Even at the remaining actual video stores, there's almost no selection of older titles left. Blockbuster stopped carrying VHS tapes altogether, automatically leaving scores of titles unavailable. And what disc selection they do have is paltry at best. It used to be that a novice horror fan could go through the offerings of a video stores' horror section and be able to develop a pretty broad appreciation of the genre. Now, except for a few token classics, the horror section of most video stores is limited to releases of recent vintage. Of course, fans can obtain films through services like Netflix but ordering a film online isn't the same as walking into a store and seeing the lurid boxes for releases like Gates of Hell or Burial Ground for the first time.
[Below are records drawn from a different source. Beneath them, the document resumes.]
Lemma reg_lookup m i : Machine_wf m -> 0 <= i < 40 -> (registers m).[i] = Some (reg m i).
Proof.
  intros Hwf Hi. unfold reg. destruct (lookupZ_range (registers m) i) as [x ->]; [|done].
  rewrite (wf_registers _ Hwf). done.
Qed.

Lemma reg_int32 m i : Machine_wf m -> int32 (reg m i).
Proof.
  intros Hwf. unfold reg. destruct ((registers m).[i]) as [x|] eqn:E; simpl.
  - pose proof (wf_words _ Hwf) as HF. rewrite Forall_lookupZ in HF. eauto.
  - unfold_int32. lia.
Qed.

Lemma set_reg_wf m i v : Machine_wf m -> int32 v -> Machine_wf (set_reg m i v).
Proof.
  intros [H1 H2 H3 H4 H5] Hv. split; simpl; try done.
  - by rewrite lenZ_insertZ.
  - by apply Forall_insertZ.
Qed.

#[export] Hint Rewrite lenZ_set_reg : arr.
#[export] Hint Resolve reg_int32 set_reg_wf : nachos.

Ltac unfold_regs :=
  unfold StackReg, HiReg, LoReg, PCReg, NextPCReg, PrevPCReg, LoadReg, LoadValueReg, BadVAddrReg, NumTotalRegs in *.

(** Simplifies reads of registers after writes to constant registers. *)
Ltac reg_simpl :=
  repeat first
    [ rewrite reg_set_reg_eq by (autorewrite with arr; try (rewrite wf_registers by assumption); unfold_regs; lia)
    | rewrite reg_set_reg_ne by (unfold_regs; lia) ].

Lemma ReadRegister_spec m num :
  Machine_wf m ->
  Machine_ReadRegister m num = if (0 <=? num) && (num <? 40) then Ok (reg m num) else AssertFail.
Proof.
  intros Hwf. unfold Machine_ReadRegister, NumTotalRegs.
  destruct ((0 <=? num) && (num <? 40)) eqn:E; [|done]. to_prop. simpl.
  by rewrite (reg_lookup m num Hwf) by lia.
Qed.

Lemma DelayedLoad_spec m nextReg nextValue :
  Machine_wf m -> 0 <= reg m LoadReg < 40 ->
  Machine_DelayedLoad m nextReg nextValue =
  Ok (set_reg (set_reg (set_reg (set_reg m (reg m LoadReg) (reg m LoadValueReg))
       LoadReg nextReg) LoadValueReg nextValue) 0 0).
Proof.
  intros Hwf Hl. unfold Machine_DelayedLoad. rewrite (reg_lookup m _ Hwf Hl). done.
Qed.

Lemma DelayedLoad_wf m nextReg nextValue m' :
  Machine_wf m -> int32 nextReg -> int32 nextValue ->
  Machine_DelayedLoad m nextReg nextValue = Ok m' -> Machine_wf m'.
Proof.
  intros Hwf H1 H2 E. unfold Machine_DelayedLoad in E. inv_ok.
  assert (int32 0) by (unfold_int32; lia). auto 10 with nachos.
Qed.

(** *** Translation *)

Lemma tlb_search_Some t vpn i0 i e :
  tlb_search t vpn i0 = Some (i, e) ->
  i0 <= i /\ t.[i - i0] = Some e /\ valid e = true /\ wrap_u32 (virtualPage e) = vpn.
Proof.
  revert i0. induction t as [|x t IH]; intros i0; simpl; [done|].
  destruct (valid x && (wrap_u32 (virtualPage x) =? vpn)) eqn:E.
  - intros [= <- <-]. apply andb_true_iff in E as [Hv Hp]. apply Z.eqb_eq in Hp.
    conjs; [lia| |done..]. by rewrite Z.sub_diag.
  - intros (? & Hl & ? & ?)%IH. conjs; [lia| |done..].
    unfold lookupZ in *. rewrite (proj2 (Z.ltb_ge _ 0)) in Hl by lia. rewrite (proj2 (Z.ltb_ge _ 0)) by lia.
    replace (Z.to_nat (i - i0)) with (S (Z.to_nat (i - (i0 + 1)))) by lia. done.
Qed.

(** The machines that differ only in the translation tables. *)
Definition same_but_tables (m m' : Machine) : Prop :=
  mainMemory m' = mainMemory m /\ registers m' = registers m /\ pageTableSize m' = pageTableSize m /\
  singleStep m' = singleStep m /\ runUntilTime m' = runUntilTime m.

(** What a found entry is, and that putting it back keeps the machine well formed. *)
Lemma find_entry_inr m vpn e put :
  Machine_wf m -> find_entry m vpn = Ok (inr (e, put)) ->
  entry_ok e /\ valid e = true /\
  (forall e', entry_ok e' -> Machine_wf (put e') /\ same_but_tables m (put e')).
Proof.
  intros Hwf E. unfold find_entry in E. pose proof Hwf as [H1 H2 H3 H4 H5].
  destruct (tlb m) as [t|] eqn:Ht.
  - destruct (tlb_search t vpn 0) as [[i e0]|] eqn:Es; inv_ok; simplify_eq.
    apply tlb_search_Some in Es as (Hi & Hl & Hv & Hp). rewrite Z.sub_0_r in Hl.
    destruct H5 as [(t' & [= ->] & Hpt & Hlen & Hf)|(t' & ? & _)]; [|done].
    conjs; [by rewrite Forall_lookupZ in Hf; eauto|done|].
    intros e' He'. split; [|done]. split; simpl; try done. left.
    eexists. conjs; [done..|by rewrite lenZ_insertZ|by apply Forall_insertZ].
  - destruct (pageTableSize m <=? vpn) eqn:Hs; [done|]. inv_ok.
    destruct (negb (valid _)) eqn:Hv; inv_ok; simplify_eq. to_prop.
    destruct H5 as [(t' & ? & _)|(t' & _ & Hpt & Hlen & Hf)]; [done|]. simplify_eq.
    conjs; [by rewrite Forall_lookupZ in Hf; eauto|done|].
    intros e' He'. split; [|done]. split; simpl; try done. right.
    eexists. conjs; [done..|by rewrite lenZ_insertZ|by apply Forall_insertZ].
Qed.

Lemma find_entry_total m vpn : Machine_wf m -> 0 <= vpn -> exists r, find_entry m vpn = Ok r.
Proof.
  intros Hwf Hvpn. unfold find_entry. destruct (wf_tables _ Hwf) as [(t & -> & _)|(t & -> & -> & Hl & _)].
  - destruct (tlb_search t vpn 0) as [[i e]|]; eauto.
  - destruct (Z.leb_spec (pageTableSize m) vpn); [eauto|]. simpl.
    destruct (lookupZ_range t vpn) as [e ->]; [lia|]. simpl. destruct (valid e); simpl; eauto.
Qed.

Lemma wf_table_asserts m :
  Machine_wf m ->
  negb (bool_decide (is_Some (tlb m)) && bool_decide (is_Some (pageTable m))) = true /\
  bool_decide (is_Some (tlb m)) || bool_decide (is_Some (pageTable m)) = true.
Proof.
  intros Hwf. destruct (wf_tables _ Hwf) as [(t & -> & -> & _)|(t & -> & -> & _)]; done.
Qed.

Lemma vpn_offset va : 0 <= wrap_u32 va / PageSize /\ 0 <= wrap_u32 va mod PageSize < 512.
Proof.
  pose proof (wrap_u32_range va). unfold uint32, PageSize, SectorSize in *.
  split; [apply Z.div_pos; lia|apply Z.mod_pos_bound; lia].
Qed.

(** An aligned access of a legal size does not cross the end of its page. *)
Lemma aligned_fits va size :
  valid_size size -> misaligned va size = false -> wrap_u32 va mod PageSize + size <= PageSize.
Proof.
  intros Hs Hm. pose proof (vpn_offset va) as [_ Ho]. unfold PageSize, SectorSize in *.
  unfold misaligned in Hm.
  assert (Hmod : forall k, 0 < k -> (k | 512) -> va mod k = 0 -> (wrap_u32 va mod 512) mod k = 0).
  { intros k Hk [c Hc] H0. unfold wrap_u32, two32.
    rewrite <- (Znumtheory.Zmod_div_mod k 512) by (try lia; by exists c).
    rewrite <- (Znumtheory.Zmod_div_mod k 4294967296); [done|lia..|exists (c * 8388608); lia]. }
  destruct Hs as [-> | [-> | ->]]; simpl in Hm; to_prop.
  - lia.
  - pose proof (land_low va 1 ltac:(lia) : Z.land va 1 = va mod 2) as Hl.
    specialize (Hmod 2 ltac:(lia) ltac:(by exists 256) ltac:(lia)).
    apply Z.mod_divide in Hmod as [c Hc]; lia.
  - pose proof (land_low va 2 ltac:(lia) : Z.land va 3 = va mod 4) as Hl.
    specialize (Hmod 4 ltac:(lia) ltac:(by exists 128) ltac:(lia)).
    apply Z.mod_divide in Hmod as [c Hc]; lia.
Qed.

(** *** The address map

    [phys_of] is the address map a machine realises: the result of [Translate]
    without the new use and dirty bits. *)

Definition entry_map (e : TranslationEntry) : Z * bool := (physicalPage e, readOnly e).

Definition phys_of (m : Machine) (va size : Z) (writing : bool) : outcome (ExceptionType + Z) :=
  r ← Machine_Translate m va size writing;
  Ok (match r with inl which => inl which | inr (pa, _) => inr pa end).

Definition map_found (r : ExceptionType + TranslationEntry * (TranslationEntry -> Machine))
    : ExceptionType + Z * bool :=
  match r with inl which => inl which | inr (e, _) => inr (entry_map e) end.
(** [Machine::OneInstruction] *)
Definition Machine_OneInstruction (m : Machine) : outcome step_result :=
  raw ← Machine_ReadMem m (reg m PCReg) 4;
  match raw with
  | MemFault which badVAddr => raise m which badVAddr
  | MemOk raw m =>
      instr ← Instruction_Decode (wrap_u32 raw);
      let pcAfter := wrap_s32 (reg m NextPCReg + 4) in
      r ← execute m instr pcAfter;
      match r with
      | Done m pcAfter nextLoadReg nextLoadValue =>
          m' ← finish_instruction m pcAfter nextLoadReg nextLoadValue;
          Ok (Next m')
      | Raise m which badVAddr => raise m which badVAddr
      end
  end.

(** ** [Mult] computes the exact double-length product *)

Definition two64 : Z := 18446744073709551616.
Definition dword (hi lo : Z) : Z := hi * two32 + lo.

(** Equality modulo 2^64. *)
Definition eq64 (x y : Z) : Prop := x mod two64 = y mod two64.
#[local] Notation "x ≡64 y" := (eq64 x y) (at level 70).

#[export] Instance eq64_equiv : Equivalence eq64.
Proof. split; [by intros x|by intros x y|by intros x y z H1 H2; etrans]. Qed.
#[export] Instance eq64_add : Proper (eq64 ==> eq64 ==> eq64) Z.add.
Proof. intros x x' Hx y y' Hy. unfold eq64 in *. rewrite Zplus_mod, Hx, Hy. by rewrite <- Zplus_mod. Qed.
#[export] Instance eq64_mul : Proper (eq64 ==> eq64 ==> eq64) Z.mul.
Proof. intros x x' Hx y y' Hy. unfold eq64 in *. rewrite Zmult_mod, Hx, Hy. by rewrite <- Zmult_mod. Qed.

Lemma eq64_shift x y k : x = y + k * two64 -> x ≡64 y.
Proof. intros ->. unfold eq64. apply Z_mod_plus_full. Qed.

Lemma eq64_eq x y : 0 <= x < two64 -> 0 <= y < two64 -> x ≡64 y -> x = y.
Proof. unfold eq64. intros Hx Hy. by rewrite !Z.mod_small. Qed.

Lemma wrap_u32_carry x :
  0 <= x < 2 * two32 -> (x < two32 /\ wrap_u32 x = x) \/ (two32 <= x /\ wrap_u32 x = x - two32).
Proof.
  intros Hx. unfold wrap_u32. destruct (Z.lt_ge_cases x two32); [left|right]; split; try done.
  - rewrite Z.mod_small; lia.
  - symmetry. apply (Z.mod_unique_pos _ _ 1); unfold_int32; lia.
Qed.

(** One addition with carry. *)
Lemma mult_add lo hi bLo bHi :
  uint32 lo -> uint32 hi -> uint32 bLo -> uint32 bHi ->
  dword (wrap_u32 ((if wrap_u32 (lo + bLo) <? bLo then wrap_u32 (hi + 1) else hi) + bHi))
        (wrap_u32 (lo + bLo)) ≡64 dword hi lo + dword bHi bLo.
Proof.
  intros Hlo Hhi HbL HbH. unfold uint32 in *.
  assert (Hw : forall x, exists k, wrap_u32 x = x + k * two32).
  { intros x. exists (- (x / two32)). unfold wrap_u32. pose proof (Z.div_mod x two32 ltac:(done)). lia. }
  destruct (wrap_u32_carry (lo + bLo)) as [[Hc ->]|[Hc ->]]; [lia|..].
  - rewrite (proj2 (Z.ltb_ge _ _)) by lia. destruct (Hw (hi + bHi)) as [k ->].
    apply eq64_shift with k. unfold dword, two64, two32. lia.
  - rewrite (proj2 (Z.ltb_lt _ _)) by lia. destruct (Hw (wrap_u32 (hi + 1) + bHi)) as [k ->].
    destruct (Hw (hi + 1)) as [k' ->].
    apply eq64_shift with (k + k'). unfold dword, two64, two32. lia.
Qed.

Lemma lor_1_even x : x mod 2 = 0 -> Z.lor x 1 = x + 1.
Proof.
  intros Hx. rewrite <- Z.lxor_lor, <- Z.add_nocarry_lxor; [done|..];
    rewrite (land_low x 1 ltac:(lia) : Z.land x 1 = x mod 2); done.
Qed.

(** One doubling of the shifted multiplicand. *)
Lemma mult_double bLo bHi :
  uint32 bLo -> uint32 bHi ->
  let bHi1 := wrap_u32 (Z.shiftl bHi 1) in
  let bHi2 := if negb (Z.land bLo 0x80000000 =? 0) then Z.lor bHi1 1 else bHi1 in
  uint32 bHi2 /\ dword bHi2 (wrap_u32 (Z.shiftl bLo 1)) ≡64 2 * dword bHi bLo.
Proof.
  intros HL HH bHi1 bHi2. unfold bHi2, bHi1. clear bHi2 bHi1.
  rewrite !Z.shiftl_mul_pow2 by lia. change (2 ^ 1) with 2.
  change 0x80000000 with (2 ^ 31). rewrite land_pow2_bit by lia.
  assert (Hbit : Z.testbit bLo 31 = (2147483648 <=? bLo)).
  { unfold_int32. destruct (Z.leb_spec 2147483648 bLo).
    - apply Z.testbit_true; [lia|]. change (2 ^ 31) with 2147483648.
      replace (bLo / 2147483648) with 1; [done|]. apply Z.div_unique with (bLo - 2147483648); lia.
    - apply Z.testbit_false; [lia|]. change (2 ^ 31) with 2147483648. by rewrite Z.div_small by lia. }
  rewrite Hbit. unfold uint32 in *.
  assert (Heven : wrap_u32 (bHi * 2) mod 2 = 0).
  { unfold wrap_u32. rewrite <- (Znumtheory.Zmod_div_mod 2 two32); [by rewrite Z_mod_mult|done..|].
    by exists 2147483648. }
  pose proof (wrap_u32_range (bHi * 2)) as Hr. unfold uint32 in Hr.
  destruct (wrap_u32_carry (bHi * 2)) as [[Hc1 E1]|[Hc1 E1]]; [lia|..];
  destruct (wrap_u32_carry (bLo * 2)) as [[Hc2 E2]|[Hc2 E2]]; try lia;
  unfold two32 in *; rewrite E2;
  destruct (Z.leb_spec 2147483648 bLo); try lia;
  rewrite ?lor_1_even by done; rewrite E1 in *; (split; [lia|]);
  (apply eq64_shift with 0; unfold dword, two64, two32; lia) ||
  (apply eq64_shift with (-1); unfold dword, two64, two32; lia).
Qed.

Lemma land_fffffffe a : a mod 2 = 1 -> uint32 a -> Z.land a 0xfffffffe =? 0 = (a =? 1).
Proof.
  intros Ho Ha. destruct (Z.eqb_spec a 1) as [->|Hne]; [done|].
  apply Z.eqb_neq. intros H0.
  assert (Z.land a 0xffffffff = a) as Hid.
  { rewrite (land_low a 32 ltac:(lia) : Z.land a 0xffffffff = a mod 4294967296).
    apply Z.mod_small. exact Ha. }
  assert (Z.land a 0xffffffff = Z.lor (Z.land a 0xfffffffe) (Z.land a 1)) as Hs.
  { rewrite <- Z.land_lor_distr_r. done. }
  rewrite H0, Z.lor_0_l, (land_low a 1 ltac:(lia) : Z.land a 1 = a mod 2) in Hs. lia.
Qed.

(** The loop adds the low [n] bits of [a] times the multiplicand. *)
Lemma Mult_loop_spec n a bLo bHi lo hi :
  (n <= 32)%nat -> int32 a -> uint32 bLo -> uint32 bHi -> uint32 lo -> uint32 hi ->
  let r := Mult_loop n a bLo bHi lo hi in
  uint32 r.1 /\ uint32 r.2 /\
  dword r.1 r.2 ≡64 dword hi lo + (a mod 2 ^ Z.of_nat n) * dword bHi bLo.
Proof.
  revert a bLo bHi lo hi. induction n as [|n IH]; intros a bLo bHi lo hi Hn Ha HbL HbH Hlo Hhi.
  { simpl. conjs; [done..|]. rewrite Z.mod_1_r. apply eq64_shift with 0. lia. }
  cbn [Mult_loop]. rewrite (land_low a 1 ltac:(lia) : Z.land a 1 = a mod 2).
  pose proof (Z.mod_pos_bound a 2 ltac:(lia)) as Hm2.
  assert (Hsplit : a mod 2 ^ Z.of_nat (S n) = a mod 2 + 2 * (Z.shiftr a 1 mod 2 ^ Z.of_nat n)).
  { rewrite Nat2Z.inj_succ, Z.pow_succ_r by lia. rewrite Z.shiftr_div_pow2 by lia.
    change (2 ^ 1) with 2. apply Z.rem_mul_r; [lia|]. apply Z.pow_pos_nonneg; lia. }
  pose proof (mult_double bLo bHi HbL HbH) as [HbH2 Hd].
  assert (Hrec : forall lo hi, uint32 lo -> uint32 hi -> _) by
    (intros lo' hi' Hl' Hh'; exact (IH (Z.shiftr a 1) (wrap_u32 (Z.shiftl bLo 1)) _ lo' hi' ltac:(lia)
      (int32_shiftr_closed a 1 ltac:(lia) Ha) (wrap_u32_range _) HbH2 Hl' Hh')).
  destruct (Z.eqb_spec (a mod 2) 0) as [H0|H1]; simpl negb.
  - destruct (Hrec lo hi Hlo Hhi) as (R1 & R2 & R3). simpl. conjs; [done..|].
    rewrite R3, Hd, Hsplit, H0. apply eq64_shift with 0. lia.
  - set (lo1 := wrap_u32 (lo + bLo)).
    set (hi1 := wrap_u32 ((if lo1 <? bLo then _ else _) + bHi)).
    assert (Hadd : dword hi1 lo1 ≡64 dword hi lo + dword bHi bLo) by (by apply mult_add).
    assert (Hl1 : uint32 lo1) by apply wrap_u32_range.
    assert (Hh1 : uint32 hi1) by apply wrap_u32_range. simpl andb.
    rewrite land_fffffffe; [|unfold wrap_u32; rewrite <- (Znumtheory.Zmod_div_mod 2 two32); [lia|done|done|by exists 2147483648]|apply wrap_u32_range].
    destruct (Z.eqb_spec (wrap_u32 a) 1) as [Ha1|Ha1].
    + simpl. conjs; [done..|]. rewrite Hadd.
      assert (a = 1) as ->.
      { rewrite <- (wrap_s32_id a Ha), <- wrap_s32_wrap_u32, Ha1. done. }
      rewrite Z.mod_1_l; [apply eq64_shift with 0; lia|].
      rewrite Nat2Z.inj_succ, Z.pow_succ_r by lia. pose proof (Z.pow_pos_nonneg 2 (Z.of_nat n)). lia.
    + destruct (Hrec lo1 hi1 Hl1 Hh1) as (R1 & R2 & R3). simpl. conjs; [done..|].
      rewrite R3, Hd, Hadd, Hsplit. apply eq64_shift with 0. replace (a mod 2) with 1 by lia. lia.
Qed.

(** The value of the register pair HI, LO as a signed or an unsigned number. *)
Definition pair_value (signedArith : bool) (hl : Z * Z) : Z :=
  dword (if signedArith then hl.1 else wrap_u32 hl.1) (wrap_u32 hl.2).

Lemma abs_word b :
  int32 b -> wrap_u32 (if b <? 0 then wrap_s32 (- b) else b) = Z.abs b.
Proof.
  intros Hb. destruct (Z.ltb_spec b 0).
  - rewrite wrap_u32_wrap_s32, wrap_u32_id; unfold_int32; lia.
  - rewrite wrap_u32_id; unfold_int32; lia.
Qed.

Lemma Mult_magnitude a b :
  int32 a -> uint32 b ->
  let r := Mult_loop 32 a b 0 0 0 in
  uint32 r.1 /\ uint32 r.2 /\ dword r.1 r.2 = wrap_u32 a * b.
Proof.
  intros Ha Hb r. destruct (Mult_loop_spec 32 a b 0 0 0) as (R1 & R2 & R3); try done; try lia.
  fold r in R1, R2, R3. conjs; try done. apply eq64_eq.
  - unfold dword, two64 in *. unfold_int32. lia.
  - pose proof (wrap_u32_range a). unfold two64. unfold_int32. nia.
  - rewrite R3. apply eq64_shift with 0. change (2 ^ Z.of_nat 32) with two32.
    unfold dword, wrap_u32. lia.
Qed.

Lemma Mult_range a b s : int32 (Mult a b s).1 /\ int32 (Mult a b s).2.
Proof.
  unfold Mult. destruct ((a =? 0) || (b =? 0)); [split; unfold_int32; simpl; lia|].
  destruct (Mult_loop _ _ _ _ _ _) as [hi lo]. destruct (s && _); simpl; auto with nachos.
Qed.

(** ** Decoding is total and gives legal fields *)

Record instr_wf (i : Instruction) : Prop := {
  iw_rs : 0 <= rs i < 32;
  iw_rt : 0 <= rt i < 32;
  iw_rd : 0 <= rd i < 32;
  iw_extra : int32 (extra i);
  iw_shamt : opCode i ∈ [OP_SLL; OP_SRA; OP_SRL] -> 0 <= extra i < 32;
  iw_op : opCode i ∉ [OP_RFE; SPECIAL; BCOND] }.

Lemma opTable_ok :
  Forall (fun e : OpCode * Format => e.1 ∉ [OP_RFE; OP_SLL; OP_SRA; OP_SRL] /\ (e.1 = SPECIAL -> e.2 = RFMT)) opTable.
Proof. apply (bool_decide_unpack _). vm_compute. done. Qed.

Lemma specialTable_ok : Forall (fun op => op ∉ [OP_RFE; SPECIAL; BCOND]) specialTable.
Proof. apply (bool_decide_unpack _). vm_compute. done. Qed.

(** [op_cases H] goes through the opcodes of a list, [in_list] finds one in it. *)
#[local] Ltac op_cases H :=
  match type of H with
  | _ ∈ _ :: _ => apply elem_of_cons in H; destruct H as [H|H]; [|op_cases H]
  | _ ∈ [] => by apply not_elem_of_nil in H
  end.
#[local] Ltac in_list := repeat first [apply list_elem_of_here | apply list_elem_of_further].

Lemma Decode_wf value : exists i, Instruction_Decode value = Ok i /\ instr_wf i.
Proof.
  unfold Instruction_Decode.
  pose proof (land_low_range (Z.shiftr value 21) 31 5 ltac:(lia) eq_refl) as Hrs.
  pose proof (land_low_range (Z.shiftr value 16) 31 5 ltac:(lia) eq_refl) as Hrt.
  pose proof (land_low_range (Z.shiftr value 11) 31 5 ltac:(lia) eq_refl) as Hrd.
  pose proof (land_low_range (Z.shiftr value 6) 31 5 ltac:(lia) eq_refl) as Hsh.
  pose proof (land_low_range (Z.shiftr value 26) 63 6 ltac:(lia) eq_refl) as Hop.
  pose proof (land_low_range value 63 6 ltac:(lia) eq_refl) as Hfn.
  pose proof (land_low_range value 65535 16 ltac:(lia) eq_refl) as Him.
  pose proof (land_low_range value 0x3ffffff 26 ltac:(lia) eq_refl) as Htg.
  destruct (lookupZ_range opTable _ Hop) as [[op format] Eop].
  rewrite Eop. simpl.
  pose proof opTable_ok as HT. rewrite Forall_lookupZ in HT. specialize (HT _ _ Eop) as [HT1 HT2]. simpl in *.
  assert (Hex : int32 match format with
    | IFMT => if negb (Z.land (Z.land value 65535) 32768 =? 0)
              then wrap_s32 (Z.lor (Z.land value 65535) 4294901760) else Z.land value 65535
    | JFMT => Z.land value 67108863
    | RFMT => Z.land (value ≫ 6) 31 end).
  { destruct format; [case_if; [apply wrap_s32_range|]|..]; unfold_int32; lia. }
  destruct op; try (exfalso; apply HT1; in_list; fail);
    try (eexists; split; [reflexivity|]; split; simpl; try done; intros Hin; op_cases Hin; done).
  - destruct (lookupZ_range specialTable _ Hfn) as [op Esp]. rewrite Esp.
    pose proof specialTable_ok as HS. rewrite Forall_lookupZ in HS. specialize (HS _ _ Esp).
    eexists. split; [reflexivity|]. rewrite (HT2 eq_refl) in *. split; simpl; done.
  - eexists. split; [reflexivity|]. split; simpl; try done; repeat case_if; intros Hin; op_cases Hin; done.
Qed.

(** ** The switch keeps the machine well formed *)

(** [m'] is a well-formed machine with the control registers of [m]. *)
Definition keeps (m m' : Machine) : Prop :=
  Machine_wf m' /\ forall r, 34 <= r < 40 -> reg m' r = reg m r.

Definition exec_ok (m : Machine) (i : Instruction) (r : outcome exec_result) : Prop :=
  match r with
  | Ok (Done m' pc nextReg nextVal) => keeps m m' /\ int32 pc /\ 0 <= nextReg < 32 /\ int32 nextVal
  | Ok (Raise m' which badVAddr) =>
      Machine_wf m' /\ registers m' = registers m /\ int32 badVAddr /\ which <> NoException
  | AssertFail => opCode i ∈ [OP_LWL; OP_LWR; OP_SWL; OP_SWR] /\ Z.land (address m i) 3 <> 0
  | Undefined => opCode i = OP_DIV /\ vrs m i = int32_min /\ vrt m i = -1
  | Halt => False
  end.

Lemma keeps_refl m : Machine_wf m -> keeps m m.
Proof. done. Qed.

Lemma keeps_set_reg m m' r v : keeps m m' -> 0 <= r < 34 -> int32 v -> keeps m (set_reg m' r v).
Proof.
  intros [Hwf Hk] Hr Hv. split; [by apply set_reg_wf|].
  intros j Hj. rewrite reg_set_reg_ne by lia. by apply Hk.
Qed.

Lemma keeps_same_regs m m' : Machine_wf m' -> registers m' = registers m -> keeps m m'.
Proof. intros Hwf Hr. split; [done|]. intros r _. unfold reg. by rewrite Hr. Qed.

#[local] Hint Resolve keeps_refl keeps_set_reg : nachos.
#[local] Hint Extern 1 (int32 0) => (apply int32_small; lia) : nachos.
#[local] Hint Extern 1 (0 <= _ < _) => (unfold HiReg, LoReg, R31 in *; lia) : nachos.
#[local] Hint Resolve iw_rs iw_rt iw_rd : nachos.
It's as though cinema itself is being marginalized and genre cinema is just part of that trend but it's dispiriting all around. Even retail outlets like Best Buy are following suit. At one time, a store like Best Buy would have a sizable horror section - now, their horror and sci-fi sections seem to house maybe thirty different movies, at best. As with Blockbuster, there's just a handful of classics in stock - like The Exorcist, Friday the 13th, and A Nightmare on Elm Street - surrounded by whatever's new. So it's easier to find the latest offerings from Ghost House Underground or the selections of the After Dark Horror Fest than it is to find the older films of Tobe Hooper, Wes Craven, David Cronenberg, or Stuart Gordon. And quirkier, lesser-known older offerings? Forget about it. When companies like Blue Underground, Anchor Bay, and Synapse first started putting cult classics on disc, I could find almost everything in their catalogs at my local Media Play or Best Buy. Now there's maybe another special edition of Halloween or Evil Dead to be found.

I worked at video stores for years during the '90s and it seemed to me like these stores were a sign that movies mattered, that movies were worth having a passion for. Video stores were a place where film fanaticism was encouraged. At the very least, it was a place where movie fans could go to encounter like-minded folk. Now, I guess, there's the internet for that - but I maintain that it isn't the same as seeing local film geeks face to face (in fact, I met my wife, my cinematic sweetheart, ten years ago when she was a customer at the mom and pop video store I worked at - a store that soon after fell victim to the falling demand for home video). The loss of video stores is making film fandom a more hermetic passion than ever and that seems tragic to me.

When I look at how vending machines are steadily supplanting the need for video stores, I wonder where all the movies have gone. But I wonder if over the course of another generation the question might become "where have all the movie fans gone?"